• _WHAT THE TASK REQUIRES_
In the entries below, which lines run from the one containing "assert (Ho' : RunOSError" to the one containing "as (s' & H1"? Copy exactly those lines, ends included, and no others.
____ INPUT MATERIAL
Lemma total_attempts n cmd : total (Nat.max n 1) git_failed_or_missing (run_attempts n cmd).
Proof.
  induction n as [n IH] using lt_wf_ind. intros s Hs Ho. rewrite run_attempts_eq.
  destruct (gs_results s) as [|r rs] eqn:Er; [cbn in Hs; lia|]. cbn [length] in Hs |- *.
  assert (Ho' : RunOSError ∉ rs) by (intros H; by apply Ho, list_elem_of_further). cbn zeta.
  assert (Hstop : ∀ e r, git_failed_or_missing e = true → ∃ s',
    ((∃ a : pystr, (Failed e, {| gs_results := rs; gs_log := Ran cmd r :: gs_log s |}) = (Done a, s')) ∨
     ∃ e' : run_exc, (@Failed pystr e, {| gs_results := rs; gs_log := Ran cmd r :: gs_log s |}) = (Failed e', s') ∧
       git_failed_or_missing e' = true) ∧
    (S (length rs) ≤ length (gs_results s') + Nat.max n 1)%nat ∧ RunOSError ∉ gs_results s').
  { intros e r' He. eexists. split; [right; by exists e|]. cbn [gs_results]. split; [lia|done]. }
  assert (Hretry : ∀ r, (2 ≤ n)%nat → ∃ s',
    ((∃ a, run_attempts (n - 1) cmd {| gs_results := rs; gs_log := Ran cmd r :: gs_log s |} = (Done a, s')) ∨
     ∃ e, run_attempts (n - 1) cmd {| gs_results := rs; gs_log := Ran cmd r :: gs_log s |} = (Failed e, s') ∧
       git_failed_or_missing e = true) ∧
    (S (length rs) ≤ length (gs_results s') + Nat.max n 1)%nat ∧ RunOSError ∉ gs_results s').
  { intros r' Hn. destruct (IH (n - 1)%nat ltac:(lia) {| gs_results := rs; gs_log := Ran cmd r' :: gs_log s |})
      as (s' & H1 & H2 & H3); [cbn [gs_results]; lia|done|]. exists s'. split; [done|].
    cbn [gs_results] in H2. split; [lia|done]. }
  destruct r as [o| | | |].
  - eexists. split; [left; by exists o|]. cbn [gs_results]. split; [lia|done].
  - destruct (Nat.leb_spec 2 n); [by apply Hretry|by apply Hstop].
  - destruct (Nat.leb_spec 2 n); [by apply Hretry|by apply Hstop].
  - by apply Hstop.
  - by destruct Ho; left.
Qed.

(** A text with something other than white space. *)
Definition inked (s : pystr) : bool := nonempty (strip s).
Lemma total_run n cmd :
  cmd ≠ [] → forallb inked cmd = true → total (Nat.max n 1) git_failed_or_missing (_run_git n cmd).
Proof.
  intros Hc Hi. unfold _run_git, _run. destruct cmd as [|c cmd]; [done|].
  destruct (existsb _ (c :: cmd)) eqn:Ee.
  { apply existsb_exists in Ee as (x & Hx & Hn). rewrite forallb_forall in Hi. apply Hi in Hx.
    unfold inked in Hx. by rewrite Hx in Hn. }
  eapply total_le; [apply total_attempts|lia].
Qed.

Lemma inked_spec s : inked s = true ↔ ∃ c, c ∈ s ∧ is_space c = false.
Proof.
  unfold inked. split.
  - intros H. destruct (strip s) as [|c t] eqn:Es; [done|].
    destruct (decide (Exists (λ c, is_space c = false) s)) as [He|He].
    + apply Exists_exists in He as (d & Hd & Hs). by exists d.
    + assert (Ha : forallb is_space s = true).
      { apply forallb_forall. intros d Hd. destruct (is_space d) eqn:Ed; [done|]. destruct He.
        apply Exists_exists. exists d. split; [by apply list_elem_of_In|done]. }
      unfold strip, lstrip in Es. by rewrite drop_while_all in Es.
  - intros (c & Hc & Hs).
    assert (Hd : ∀ t, c ∈ t → c ∈ drop_while is_space t).
    { induction t as [|d t IH]; [done|]. cbn [drop_while]. intros [->|Ht]%elem_of_cons.
      - rewrite Hs. left.
      - destruct (is_space d); [by apply IH|by right]. }
    assert (He : c ∈ strip s).
    { unfold strip, rstrip. apply elem_of_reverse, Hd, elem_of_reverse. by apply Hd. }
    by destruct (strip s); [apply not_elem_of_nil in He|].
Qed.
Lemma inked_app s t : inked s = true ∨ inked t = true → inked (s ++ t) = true.
Proof.
  rewrite !inked_spec. intros [(c & Hc & Hs)|(c & Hc & Hs)]; exists c; (split; [|done]); apply elem_of_app; auto.
Qed.

Ltac inked_cmd :=
  repeat (cbn [forallb in_repo checkout pull rev_parse fetch clone app]; rewrite ?andb_true_iff);
  repeat match goal with |- _ ∧ _ => split end;
  first [done | by apply inked_app; auto | apply inked_app; left; by apply inked_app; auto | by vm_compute | idtac].
Ltac total_step :=
  lazymatch goal with
  | |- total _ _ (g_ret _) => apply total_ret
  | |- total _ _ (g_emit _) => apply total_emit
  | |- total _ _ (_run_git _ _) => apply total_run; [discriminate|by inked_cmd]
  | |- total _ _ (g_try _ _ _) => eapply (total_try _ _ git_failed_or_missing); [|intros ?|by intros []]
  | |- total _ _ (g_bind _ _) => eapply total_bind; [|intros ?]
  | |- total _ _ (if _ then _ else _) => apply total_if
  | |- total _ _ (let _ := _ in _) => cbn zeta
  | |- _ => solve [eauto with total]
  end.
Tactic Notation "total_steps" := eapply total_le; [repeat total_step|cbn; lia].
Create HintDb total.

Section ends.
Context (repo_path : pystr) (Hpath : inked repo_path = true).

Section one_ref.
Context (r : pystr) (Hr : inked r = true).
Abbreviation E := git_failed_or_missing.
________
• _WRITTEN RESPONSE_
  assert (Ho' : RunOSError ∉ rs) by (intros H; by apply Ho, list_elem_of_further). cbn zeta.
  assert (Hstop : ∀ e r, git_failed_or_missing e = true → ∃ s',
    ((∃ a : pystr, (Failed e, {| gs_results := rs; gs_log := Ran cmd r :: gs_log s |}) = (Done a, s')) ∨
     ∃ e' : run_exc, (@Failed pystr e, {| gs_results := rs; gs_log := Ran cmd r :: gs_log s |}) = (Failed e', s') ∧
       git_failed_or_missing e' = true) ∧
    (S (length rs) ≤ length (gs_results s') + Nat.max n 1)%nat ∧ RunOSError ∉ gs_results s').
  { intros e r' He. eexists. split; [right; by exists e|]. cbn [gs_results]. split; [lia|done]. }
  assert (Hretry : ∀ r, (2 ≤ n)%nat → ∃ s',
    ((∃ a, run_attempts (n - 1) cmd {| gs_results := rs; gs_log := Ran cmd r :: gs_log s |} = (Done a, s')) ∨
     ∃ e, run_attempts (n - 1) cmd {| gs_results := rs; gs_log := Ran cmd r :: gs_log s |} = (Failed e, s') ∧
       git_failed_or_missing e = true) ∧
    (S (length rs) ≤ length (gs_results s') + Nat.max n 1)%nat ∧ RunOSError ∉ gs_results s').
  { intros r' Hn. destruct (IH (n - 1)%nat ltac:(lia) {| gs_results := rs; gs_log := Ran cmd r' :: gs_log s |})
      as (s' & H1 & H2 & H3); [cbn [gs_results]; lia|done|]. exists s'. split; [done|].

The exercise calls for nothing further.